The shelves of pharmacies and health stores overflow with bottles promising energy, immunity, brain protection and longer life. For older adults especially, the supplement industry pitches supplements as essential insurance against the wear and tear of ageing. But the evidence tells a different story, revealing that most supplements deliver far less than their marketing suggests and some carry real risks.
The supplement boom has created a false equivalence: a pill with a promising label feels like it must be doing something. In reality, for people who already eat adequately, many supplements offer no measurable benefit at all. Some drain wallets needlessly. Others can cause harm, triggering toxicity, interfering with medications, or producing unintended side effects.
Yet the situation for older adults is genuinely more complex than a simple yes or no. What actually matters is whether a person has a documented deficiency, what caused it, and whether a supplement is truly the safest path forward.
Age changes the body's nutritional story. Appetite often diminishes. Dental problems make chewing difficult. Chronic illnesses multiply. Medications interfere with how nutrients are absorbed and used. Well-meaning dietary advice pushes older people toward small meals, soups and soft foods that fill the stomach without meeting nutritional requirements. Over time, these patterns create genuine gaps between what the body needs and what it actually receives.
Not every older person requires supplements. The key is targeting them based on confirmed deficiencies, clear risk factors, medication interactions, or evidence that food alone is insufficient.

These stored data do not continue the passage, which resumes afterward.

(* ===== verification/Utf8.v ===== *)
(** UTF-8 validation and lossy decoding as the standard library performs them
    ([std::str::from_utf8], [String::from_utf8_lossy]); [DataInput::read_string] in
    src/core/store/data_input.rs uses both. Text is its UTF-8 bytes. *)

From Stdlib Require Import ZArith Lia Bool.
From stdpp Require Import base tactics numbers list.
From S2P Require Import Prelude.

Local Open Scope Z_scope.

Module Utf8.

Definition between (lo hi b : Z) : bool := (lo <=? b) && (b <=? hi).

(** The byte at [i], zero past the end (zero is no continuation byte). *)
Definition at_ (bs : list Z) (i : nat) : Z := default 0 (bs !! i).

(** The second byte of a three- or four-byte sequence, by its first byte. *)
Definition second3 (b0 b1 : Z) : bool :=
  if b0 =? 0xE0 then between 0xA0 0xBF b1
  else if b0 =? 0xED then between 0x80 0x9F b1
  else between 0x80 0xBF b1.
Definition second4 (b0 b1 : Z) : bool :=
  if b0 =? 0xF0 then between 0x90 0xBF b1
  else if b0 =? 0xF4 then between 0x80 0x8F b1
  else between 0x80 0xBF b1.

(** How many bytes the sequence at the head takes, and whether it is a character;
    an ill-formed sequence takes its maximal well-formed prefix. *)
Definition head_len (bs : list Z) : nat * bool :=
  let b0 := at_ bs 0 in let b1 := at_ bs 1 in let b2 := at_ bs 2 in let b3 := at_ bs 3 in
  let cont := between 0x80 0xBF in
  if b0 <? 0x80 then (1%nat, true)
  else if between 0xC2 0xDF b0 then
    if cont b1 then (2%nat, true) else (1%nat, false)
  else if between 0xE0 0xEF b0 then
    if negb (second3 b0 b1) then (1%nat, false)
    else if negb (cont b2) then (2%nat, false) else (3%nat, true)
  else if between 0xF0 0xF4 b0 then
    if negb (second4 b0 b1) then (1%nat, false)
    else if negb (cont b2) then (2%nat, false)
    else if negb (cont b3) then (3%nat, false) else (4%nat, true)
  else (1%nat, false).

(** U+FFFD *)
Definition replacement : list Z := [0xEF; 0xBF; 0xBD].

Fixpoint scan (fuel : nat) (bs : list Z) : list Z * bool :=
  match fuel with
  | O => ([], true)
  | S fuel =>
      match bs with
      | [] => ([], true)
      | _ :: _ =>
          let (n, good) := head_len bs in
          let (rest, all_good) := scan fuel (drop n bs) in
          ((if good then take n bs else replacement) ++ rest, good && all_good)
      end
  end.

Definition from_utf8 (bs : list Z) : option (list Z) :=
  if (scan (length bs) bs).2 then Some bs else None.
Definition from_utf8_lossy (bs : list Z) : list Z := (scan (length bs) bs).1.
Definition valid (bs : list Z) : bool := (scan (length bs) bs).2.

Lemma head_len_pos bs : (1 <= (head_len bs).1)%nat.
Proof. unfold head_len. repeat case_match; simpl; lia. Qed.

(** Lossy decoding changes nothing in valid text. *)
Lemma scan_valid fuel bs :
  (length bs <= fuel)%nat -> (scan fuel bs).2 = true -> (scan fuel bs).1 = bs.
Proof.
  revert bs. induction fuel as [|fuel IH]; intros [|b bs] Hl; simpl in *; try done; try lia.
  pose proof (head_len_pos (b :: bs)) as Hp.
  destruct (head_len (b :: bs)) as [n good]. simpl in Hp.
  specialize (IH (drop n (b :: bs))). rewrite length_drop in IH. simpl length in IH.
  specialize (IH ltac:(lia)).
  destruct (scan fuel (drop n (b :: bs))) as [rest all_good]. simpl in *.
  intros [-> ->]%andb_true_iff. rewrite IH by done. apply take_drop.
Qed.

Lemma valid_lossy bs : valid bs = true -> from_utf8_lossy bs = bs.
Proof. intros H. by apply scan_valid. Qed.

Example lossy_truncated : from_utf8_lossy [97; 0xE2; 0x82] = [97; 0xEF; 0xBF; 0xBD].
Proof. reflexivity. Qed.

End Utf8.
(* ===== verification/DataInput.v ===== *)
(** Model of the [DataInput] trait (src/core/store/data_input.rs): the primitive
    reads as a class, the default methods over it, the contract [DataInputSpec] (a
    read consumes a prefix of what is available), and two implementations,
    [ByteArrayDataInput] (src/core/store) and [ReverseBytesReader]
    (src/core/util/fst_impl), which reads a buffer backwards. *)

From Stdlib Require Import ZArith Lia Bool.
From stdpp Require Import base tactics numbers list gmap.
From S2P Require Import Prelude ArrayUtil BitUtil Utf8 DataOutput.
Import BitUtil.

Local Open Scope Z_scope.

(** * The trait *)

(** [read_bytes b offset len] returns the updated buffer. *)
Class DataInput (S : Type) := {
  read_byte : ST S Z;
  get_bytes : Z -> ST S (list Z);
  read_bytes : list Z -> Z -> Z -> ST S (list Z);
  read_short : ST S Z;
  read_int : ST S Z;
  read_long : ST S Z;
  skip_bytes : Z -> ST S unit;
}.

Section Defaults.
Context {S : Type} (rbyte rint : ST S Z).

Definition default_read_short : ST S Z :=
  let* b1 := rbyte in
  let* b2 := rbyte in
  sret (from_le_bytes [b1; b2]).

Definition default_read_int : ST S Z :=
  let* b1 := rbyte in
  let* b2 := rbyte in
  let* b3 := rbyte in
  let* b4 := rbyte in
  sret (from_le_bytes [b1; b2; b3; b4]).

Definition default_read_long : ST S Z :=
  let* i1 := rint in
  let b1 := Z.land (as_u64 i1) 0xFFFFFFFF in
  let* i2 := rint in
  let b2 := as_u64 (Z.shiftl (as_u64 i2) 32) in
  sret (as_i64 (Z.lor b2 b1)).
End Defaults.

(** [i32 -> usize] and [i64 -> usize] of [TryIntoInt::try_convert]. *)
Definition try_convert_usize (x : Z) : result Z :=
  if x <? 0 then Err IllegalState else Ok x.

Definition MAX_INITIAL_STRING_COLLECTION_CAPACITY : Z := 1024.

Section Methods.
(** [fuel] bounds the bytes of one variable-length integer; ten are enough for
    every code a [DataOutput] writes. *)
Context {S : Type} {DI : DataInput S} (fuel : nat).

(** The loop of [read_vint] ([w = 32]) and [read_vlong] ([w = 64]): [wrapping_shl]
    takes the shift modulo the width. *)
Fixpoint read_v_loop (w : Z) (fuel : nat) (b i shift : Z) : ST S Z :=
  if Z.land b 0x80 =? 0 then sret i
  else
    match fuel with
    | O => slift OutOfFuel
    | Datatypes.S fuel =>
        let* b := read_byte in
        read_v_loop w fuel b
          (Z.lor i (wrap_s w (Z.shiftl (Z.land b 0x7F) (shift mod w)))) (shift + 7)
    end.

Definition read_v (w : Z) : ST S Z :=
  let* b := read_byte in
  read_v_loop w fuel b (Z.land b 0x7F) 7.

Definition read_vint : ST S Z := read_v 32.

Definition read_zint : ST S Z :=
  let* i := read_vint in sret (zig_zag_decode_i32 (as_u32 i)).

Definition read_vlong : ST S Z := read_v 64.

Definition read_zlong : ST S Z :=
  let* l := read_vlong in sret (zig_zag_decode_i64 (as_u64 l)).

(** Both arms of the [match] (a borrowed and an owned buffer) validate the bytes
    and fall back to lossy decoding. *)
Definition read_string : ST S (list Z) :=
  let* i := read_vint in
  let* length := slift (try_convert_usize i) in
  let* bytes := get_bytes length in
  sret (match Utf8.from_utf8 bytes with
        | Some value => value
        | None => Utf8.from_utf8_lossy bytes
        end).

(** [n] reads into consecutive slots of [dst] from [i + offset] on; the three
    bulk reads differ in the element read. *)
Fixpoint read_into (rd : ST S Z) (n : nat) (i offset : Z) (dst : list Z) :
    ST S (list Z) :=
  match n with
  | O => sret dst
  | Datatypes.S n =>
      let* x := rd in
      let* dst := slift (vset dst (i + offset) x) in
      read_into rd n (i + 1) offset dst
  end.

Definition read_longs (dst : list Z) (offset len : Z) : ST S (list Z) :=
  let* _ := slift (debug_assert (Z.of_nat (length dst) <=? i32_MAX)) in
  let* _ := slift (ArrayUtil.check_from_index_size offset len (Z.of_nat (length dst))) in
  read_into read_long (Z.to_nat len) 0 offset dst.

Definition read_ints (dst : list Z) (offset len : Z) : ST S (list Z) :=
  let* _ := slift (ArrayUtil.check_from_index_size offset len (Z.of_nat (length dst))) in
  read_into read_int (Z.to_nat len) 0 offset dst.
Lemma combined_small g0 g1 g2 g3 :
  Forall (in_s 32) [g0; g1; g2; g3] ->
  as_u32 (Z.lor (Z.lor (Z.lor g0 g1) g2) g3) <= 255 ->
  Forall (fun g => 0 <= g <= 255) [g0; g1; g2; g3].
Proof.
  rewrite !Forall_cons. intros (? & ? & ? & ? & _) Hc.
  pose proof (wrap_u_in 32 (Z.lor (Z.lor (Z.lor g0 g1) g2) g3) ltac:(lia)) as Hu.
  assert (in_u 8 (as_u32 (Z.lor (Z.lor (Z.lor g0 g1) g2) g3))) as H8 by (unfold in_u in *; lia).
  apply small_lor in H8 as [H8 ?]. apply small_lor in H8 as [H8 ?].
  apply small_lor in H8 as [? ?]. 
  do 4 (split; [by apply small_u32|]). constructor.
Qed.

Lemma vget_four {A} (pre post : list A) g0 g1 g2 g3 :
  let vs := pre ++ g0 :: g1 :: g2 :: g3 :: post in
  vget vs (Z.of_nat (length pre)) = Ok g0 /\ vget vs (Z.of_nat (length pre) + 1) = Ok g1 /\
  vget vs (Z.of_nat (length pre) + 2) = Ok g2 /\ vget vs (Z.of_nat (length pre) + 3) = Ok g3.
Proof.
  intros vs. unfold vs. split_and!; [by apply vget_middle|..].
  - apply vget_ok; [lia|]. rewrite lookup_app_r by lia.
    by replace (Z.to_nat _ - _)%nat with 1%nat by lia.
  - apply vget_ok; [lia|]. rewrite lookup_app_r by lia.
    by replace (Z.to_nat _ - _)%nat with 2%nat by lia.
  - apply vget_ok; [lia|]. rewrite lookup_app_r by lia.
    by replace (Z.to_nat _ - _)%nat with 3%nat by lia.
Qed.

Section WriterSpecs.
Context {S : Type} {DO : DataOutput S} {O : DataOutputSpec S}.

Definition scratch_ok (scratch : list Z) : Prop :=
  length scratch = 17%nat /\ Forall (in_u 8) scratch.

Lemma write_scratch scratch n code s :
  scratch_ok scratch -> out_inv s -> n = Z.of_nat (length code) ->
  take (length code) scratch = code -> Z.of_nat (length code) <= room s ->
  appends (write_bytes_with_len scratch n) s code.
Proof.
  intros [Hl Hu] Hi -> Ht Hr. unfold write_bytes_with_len.
  assert (length code <= 17)%nat.
  { rewrite <- Ht, length_take. lia. }
  rewrite <- Ht at 2. rewrite <- (Nat2Z.id (length code)) at 2. rewrite <- (drop_0 scratch) at 2.
  apply (write_bytes_range_spec s scratch 0); auto; lia.
Qed.

(** One round of the 32-bit loop. *)
Lemma write_groups_i32_step swizzle fuel scratch pre g0 g1 g2 g3 post limit s :
  swizzle_documented swizzle -> scratch_ok scratch -> out_inv s ->
  Forall (in_s 32) [g0; g1; g2; g3] -> Z.of_nat (length pre) + 4 <= limit ->
  Z.of_nat (length (group_code g0 g1 g2 g3)) <= room s ->
  exists scratch' s', scratch_ok scratch' /\
    appends (fun _ => (Ok tt, s')) s (group_code g0 g1 g2 g3) /\
    write_groups_i32 swizzle (Datatypes.S fuel) scratch (pre ++ g0 :: g1 :: g2 :: g3 :: post) limit
      (Z.of_nat (length pre)) s
    = write_groups_i32 swizzle fuel scratch' (pre ++ g0 :: g1 :: g2 :: g3 :: post) limit
      (Z.of_nat (length pre) + 4) s'.
Proof.
  intros Hsw Hs Hi Hg Hlim Hr. cbn [write_groups_i32].
  replace (4 <=? limit - Z.of_nat (length pre)) with true by lia.
  destruct (vget_four pre post g0 g1 g2 g3) as (E0 & E1 & E2 & E3).
  unfold sbind at 1, slift at 1. rewrite E0. unfold sbind at 1, slift at 1. rewrite E1.
  unfold sbind at 1, slift at 1. rewrite E2. unfold sbind at 1, slift at 1. rewrite E3.
  destruct (_ && _) eqn:Hc.
  - apply andb_true_iff in Hc as [_ Hc%Z.leb_le].
    pose proof (combined_small g0 g1 g2 g3 Hg Hc) as Hsmall.
    destruct Hs as [Hl Hu8].
    destruct (pack_small_spec swizzle scratch g0 g1 g2 g3 Hsw Hl Hu8 Hsmall)
      as (s1 & -> & Hl1 & Hu1 & Ht & Hlen).
    destruct (write_scratch s1 5 (group_code g0 g1 g2 g3) s) as (s' & Hw & Hi' & Ho & Hr');
      [done|done|lia|by rewrite Hlen|done|].
    exists s1, s'. split_and!; [done| |].
    + exists s'. done.
    + unfold sbind at 1, slift at 1. unfold sbind at 1. by rewrite Hw.
  - destruct Hs as [Hl Hu8].
    destruct (fill_group_spec scratch g0 g1 g2 g3 Hl Hu8) as (s1 & -> & Hl1 & Hu1 & Ht).
    destruct (write_scratch s1 (Z.of_nat (length (group_code g0 g1 g2 g3)))
      (group_code g0 g1 g2 g3) s) as (s' & Hw & Hi' & Ho & Hr'); auto; [done|].
    exists s1, s'. split_and!; [done| |].
    + exists s'. done.
    + unfold sbind at 1, slift at 1. unfold sbind at 1. by rewrite Hw.
Qed.

Lemma to_int_ok w : 0 <= w < 2 ^ 32 -> to_int w = Ok (as_i32 w).
Proof.
  intros. unfold to_int. rewrite wrap_u_id by (unfold in_u; lia).
  by replace (0xFFFFFFFF <? w) with false by lia.
Qed.

(** One round of the 64-bit loop. *)
Lemma write_groups_i64_step fuel scratch pre g0 g1 g2 g3 post limit s :
  scratch_ok scratch -> out_inv s ->
  Forall (fun w => 0 <= w < 2 ^ 32) [g0; g1; g2; g3] -> Z.of_nat (length pre) + 4 <= limit ->
  let code := group_code (as_i32 g0) (as_i32 g1) (as_i32 g2) (as_i32 g3) in
  Z.of_nat (length code) <= room s ->
  exists scratch' s', scratch_ok scratch' /\ appends (fun _ => (Ok tt, s')) s code /\
    write_groups_i64 (Datatypes.S fuel) scratch (pre ++ g0 :: g1 :: g2 :: g3 :: post) limit
      (Z.of_nat (length pre)) s
    = write_groups_i64 fuel scratch' (pre ++ g0 :: g1 :: g2 :: g3 :: post) limit
      (Z.of_nat (length pre) + 4) s'.
Proof.
  intros [Hl Hu8] Hi Hg Hlim code Hr. cbn [write_groups_i64].
  replace (4 <=? limit - Z.of_nat (length pre)) with true by lia.
  rewrite !Forall_cons in Hg. destruct Hg as (H0 & H1 & H2 & H3 & _).
  destruct (vget_four pre post g0 g1 g2 g3) as (E0 & E1 & E2 & E3).
  unfold sbind at 1, slift at 1. rewrite E0. cbn [rbind]. rewrite to_int_ok by done.
  unfold sbind at 1, slift at 1. rewrite E1. cbn [rbind]. rewrite to_int_ok by done.
  unfold sbind at 1, slift at 1. rewrite E2. cbn [rbind]. rewrite to_int_ok by done.
  unfold sbind at 1, slift at 1. rewrite E3. cbn [rbind]. rewrite to_int_ok by done.
  destruct (fill_group_spec scratch (as_i32 g0) (as_i32 g1) (as_i32 g2) (as_i32 g3) Hl Hu8)
    as (s1 & -> & Hl1 & Hu1 & Ht).
  destruct (write_scratch s1 (Z.of_nat (length code)) code s) as (s' & Hw & Hi' & Ho & Hr');
    auto; [done|].
  exists s1, s'. split_and!; [done| |].
  - exists s'. done.
  - unfold sbind at 1, slift at 1. unfold sbind at 1. fold code. by rewrite Hw.
Qed.

(** The tails. *)
Lemma write_tail_spec (tail : nat -> Z -> ST S unit) (ok : Z -> Prop) (enc : Z -> Z) values limit :
  (forall fuel rp, limit <= rp -> tail fuel rp = sret tt) ->
  (forall fuel pre v post s, values = pre ++ v :: post -> Z.of_nat (length pre) < limit -> ok v ->
     tail (Datatypes.S fuel) (Z.of_nat (length pre)) s
     = sbind (write_vint (enc v)) (fun _ => tail fuel (Z.of_nat (length pre) + 1)) s) ->
  forall fuel pre vs post s,
    values = pre ++ vs ++ post -> limit = Z.of_nat (length pre + length vs) ->
    (length vs <= fuel)%nat -> Forall ok vs -> out_inv s ->
    Z.of_nat (length (concat (vint_code <$> (enc <$> vs)))) <= room s ->
    appends (tail fuel (Z.of_nat (length pre))) s (concat (vint_code <$> (enc <$> vs))).
Proof.
  intros Hexit Hstep. induction fuel as [|fuel IH]; intros pre vs post s Hv Hlim Hf Hok Hi Hr.
  - destruct vs; [|simpl in Hf; lia]. simpl in *. rewrite Hexit by lia. by apply appends_nil.
  - destruct vs as [|v vs]; [simpl in *; rewrite Hexit by lia; by apply appends_nil|].
    apply Forall_cons in Hok as [Hokv Hok]. rewrite !fmap_cons in *.
    cbn [concat length app] in *. rewrite length_app in Hr.
    assert (appends (sbind (write_vint (enc v)) (fun _ => tail fuel (Z.of_nat (length pre) + 1))) s
      (vint_code (enc v) ++ concat (vint_code <$> (enc <$> vs)))) as Happ.
    { apply appends_seq; [apply write_vint_spec; [done|lia]|]. intros s' Hi' Hr'.
      replace (Z.of_nat (length pre) + 1) with (Z.of_nat (length (pre ++ [v])))
        by (rewrite length_app; simpl; lia).
      apply (IH (pre ++ [v]) vs post); auto; [|rewrite length_app; simpl; lia|lia..].
      by rewrite Hv, <- app_assoc. }
    destruct Happ as (s' & Hm & Hrest). exists s'. rewrite <- Hm. split; [|done].
    apply (Hstep fuel pre v (vs ++ post)); auto. lia.
Qed.

(** Groups, then the tail. *)
Lemma write_loop_spec (groups : nat -> list Z -> Z -> ST S (list Z * Z)) (tail : nat -> Z -> ST S unit)
    (ok : Z -> Prop) (enc : Z -> Z) values limit :
  (forall fuel scratch rp s, limit - rp < 4 -> groups fuel scratch rp s = (Ok (scratch, rp), s)) ->
  (forall fuel scratch pre g0 g1 g2 g3 post s, values = pre ++ g0 :: g1 :: g2 :: g3 :: post ->
     scratch_ok scratch -> out_inv s -> Forall ok [g0; g1; g2; g3] ->
     Z.of_nat (length pre) + 4 <= limit ->
     let code := group_code (enc g0) (enc g1) (enc g2) (enc g3) in
     Z.of_nat (length code) <= room s ->
     exists scratch' s', scratch_ok scratch' /\ appends (fun _ => (Ok tt, s')) s code /\
       groups (Datatypes.S fuel) scratch (Z.of_nat (length pre)) s
       = groups fuel scratch' (Z.of_nat (length pre) + 4) s') ->
  (forall fuel pre vs post s,
     values = pre ++ vs ++ post -> limit = Z.of_nat (length pre + length vs) ->
     (length vs <= fuel)%nat -> Forall ok vs -> out_inv s ->
     Z.of_nat (length (concat (vint_code <$> (enc <$> vs)))) <= room s ->
     appends (tail fuel (Z.of_nat (length pre))) s (concat (vint_code <$> (enc <$> vs)))) ->
  forall fuel tf scratch pre vs post s,
    values = pre ++ vs ++ post -> limit = Z.of_nat (length pre + length vs) ->
    (length vs <= fuel)%nat -> (length vs <= tf)%nat -> Forall ok vs -> scratch_ok scratch ->
    out_inv s -> Z.of_nat (length (gv_code (enc <$> vs))) <= room s ->
    appends (let* (_, rp) := groups fuel scratch (Z.of_nat (length pre)) in tail tf rp) s
      (gv_code (enc <$> vs)).
Proof.
  intros Hexit Hstep Htail.
  assert (short : forall fuel tf scratch pre vs post s,
    (length vs < 4)%nat -> gv_code (enc <$> vs) = concat (vint_code <$> (enc <$> vs)) ->
    values = pre ++ vs ++ post -> limit = Z.of_nat (length pre + length vs) ->
    (length vs <= tf)%nat -> Forall ok vs -> out_inv s ->
    Z.of_nat (length (gv_code (enc <$> vs))) <= room s ->
    appends (let* (_, rp) := groups fuel scratch (Z.of_nat (length pre)) in tail tf rp) s
      (gv_code (enc <$> vs))).
  { intros fuel tf scratch pre vs post s Hl4 Heq Hv Hlim Htf Hok Hi Hr. rewrite Heq in *.
    destruct (Htail tf pre vs post s) as (s' & Ht & Hrest); auto.
    exists s'. split; [|done]. unfold sbind. by rewrite Hexit by lia. }
  induction fuel as [|fuel IH];
    intros tf scratch pre vs post s Hv Hlim Hf Htf Hok Hs Hi Hr.
  { destruct vs; [|simpl in Hf; lia]. eapply short; eauto; simpl in *; lia || done. }
  destruct vs as [|g0 [|g1 [|g2 [|g3 vs]]]].
  5: { rewrite !fmap_cons in *. cbn [gv_code] in *. rewrite length_app in Hr. simpl in Hlim, Hf, Htf.
    change (Forall ok ([g0; g1; g2; g3] ++ vs)) in Hok. apply Forall_app in Hok as [Hok4 Hok].
    destruct (Hstep fuel scratch pre g0 g1 g2 g3 (vs ++ post) s)
      as (scratch' & s1 & Hs' & (s1' & Heq & Hi1 & Ho1 & Hr1) & Hg); auto; [lia..|].
    injection Heq as <-.
    destruct (IH tf scratch' (pre ++ [g0; g1; g2; g3]) vs post s1) as (s2 & H2 & Hi2 & Ho2 & Hr2);
      auto; rewrite ?length_app; simpl length; try lia; [by rewrite Hv, <- app_assoc|].
    exists s2. rewrite length_app in H2. simpl length in H2. rewrite Nat2Z.inj_add in H2.
    split_and!; auto.
    - unfold sbind in *. rewrite Hg. exact H2.
    - by rewrite Ho2, Ho1, app_assoc.
    - rewrite length_app. lia. }
  all: eapply short; eauto; simpl in *; lia || done.
Qed.


Lemma group_vint_bytes_ok : scratch_ok group_vint_bytes.
Proof. split; [done|]. apply Forall_replicate. unfold in_u. lia. Qed.

Lemma write_group_vints_i32_spec swizzle scratch vs post s :
  swizzle_documented swizzle -> scratch_ok scratch -> Forall (in_s 32) vs -> out_inv s ->
  Z.of_nat (length (gv_code vs)) <= room s ->
  appends (write_group_vints_i32 swizzle scratch (vs ++ post) (Z.of_nat (length vs))) s (gv_code vs).
Proof.
  intros Hsw Hs Hok Hi Hr. rewrite <- (list_fmap_id vs) in Hr |- * at 3.
  apply (write_loop_spec
    (fun fuel scratch rp => write_groups_i32 swizzle fuel scratch (vs ++ post) (Z.of_nat (length vs)) rp)
    (fun fuel rp => write_tail_i32 fuel (vs ++ post) (Z.of_nat (length vs)) rp)
    (in_s 32) id (vs ++ post) (Z.of_nat (length vs))) with (pre := []) (post := post);
    rewrite ?Nat2Z.id; auto.
  - intros fuel sc rp s' H. by destruct fuel; simpl; replace (4 <=? _) with false by lia.
  - intros fuel sc pre g0 g1 g2 g3 post' s' Heq Hsc Hi' Hg Hlim code Hr'. rewrite Heq.
    by apply write_groups_i32_step.
  - apply (write_tail_spec (fun fuel rp =>
      write_tail_i32 fuel (vs ++ post) (Z.of_nat (length vs)) rp) (in_s 32) id).
    + intros [] rp H; simpl; by replace (rp <? _) with false by lia.
    + intros fuel pre v post' s' Heq Hlt Hv. cbn [write_tail_i32].
      replace (Z.of_nat (length pre) <? Z.of_nat (length vs)) with true by lia.
      rewrite Heq. unfold sbind at 1, slift. by rewrite vget_middle.
Qed.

Where Supplements Actually Help
Vitamin B12 stands out as one of the clearest cases for supplementation. As people age, the stomach produces less acid, making it harder to extract B12 from food. The result can be anaemia, fatigue, nerve problems, numbness, tingling, and sometimes cognitive confusion. Metformin and proton pump inhibitors, medications many older adults take, compound the problem. High-dose oral B12 often works well, though some people need injections instead.
Folate matters for red blood cell formation and DNA production. Low folate raises homocysteine, a blood marker linked to cardiovascular problems and cognitive decline, though supplements haven't been proven to prevent these conditions. For people with confirmed low folate, elevated homocysteine, or mild cognitive impairment, supplementation may help. However, B12 deficiency must be ruled out first, because folate can mask some blood signs of B12 deficiency while nerve damage silently continues.
Vitamin D deficiency creeps in with limited sun exposure, reduced mobility, darker skin, residence in care homes, or diets lacking vitamin D-rich foods. Supplementation makes sense when levels are genuinely low, sun exposure is limited, or someone has osteoporosis, a history of falls, or high fracture risk. But more is not better. A large trial showed that vitamin D supplements did not significantly reduce fracture risk in generally healthy midlife and older adults who were not specifically deficient.
Calcium and magnesium support bone, muscle and nerve function, and food should be the first source. Supplements may help when dietary intake falls short or osteoporosis is present, but excess amounts should be avoided. Magnesium gets promoted for sleep, but the evidence for treating insomnia with routine magnesium remains weak.
Multivitamins have a narrow window of usefulness: older adults who eat very little or have severely limited dietary variety. A large study of three US cohorts found that daily multivitamin use showed no connection to lower mortality risk. Research into whether multivitamins affect biological ageing markers is ongoing, but it remains unknown whether any effect translates into better health, independence or lifespan.
One of the most overlooked nutritional needs in later life is not a vitamin at all but protein. Many older adults eat too little or avoid protein-rich foods like meat, fish, eggs, dairy, beans and lentils. Insufficient intake drives sarcopenia, the age-related loss of muscle mass and strength, which increases falls, frailty and loss of independence. Expert groups recommend approximately 1.0 to 1.2 grams of protein per kilogram of body weight daily for healthy older adults, with higher amounts sometimes needed during illness or recovery unless kidney disease requires restriction.
The risks of unsupervised or excessive supplementation deserve serious attention. High doses of vitamin D or vitamin A cause toxicity. Iron should never be taken without confirmed deficiency unless a doctor recommends it. Some supplements clash with medications. Evidence reviews have found that high-dose antioxidant supplements, particularly beta-carotene and vitamin E, may actually increase mortality risk in certain populations.
A practical approach starts with food, not pills. It requires looking honestly at appetite, weight changes, chewing or swallowing difficulties, dietary variety, medical conditions, medication use and whether someone has help shopping, cooking and eating well. Blood tests may be necessary, especially for vitamin B12, folate, iron and vitamin D.
The science is clear: universal supplementation for all older adults has no support. But targeted vitamin D, vitamin B12, folate and sometimes multivitamins or protein supplements can address real deficiencies or insufficient intake. The foundations of healthy ageing remain balanced nutrition, strength exercise, good sleep, social connection and reliable access to real food. The best supplement is one that solves an actual problem, not one that wins the loudest marketing battle.
Author Jessica Williams: "The supplement industry has built a empire on fear, and older adults are the perfect target. The good news is that most people don't need most pills if they get their nutrition right."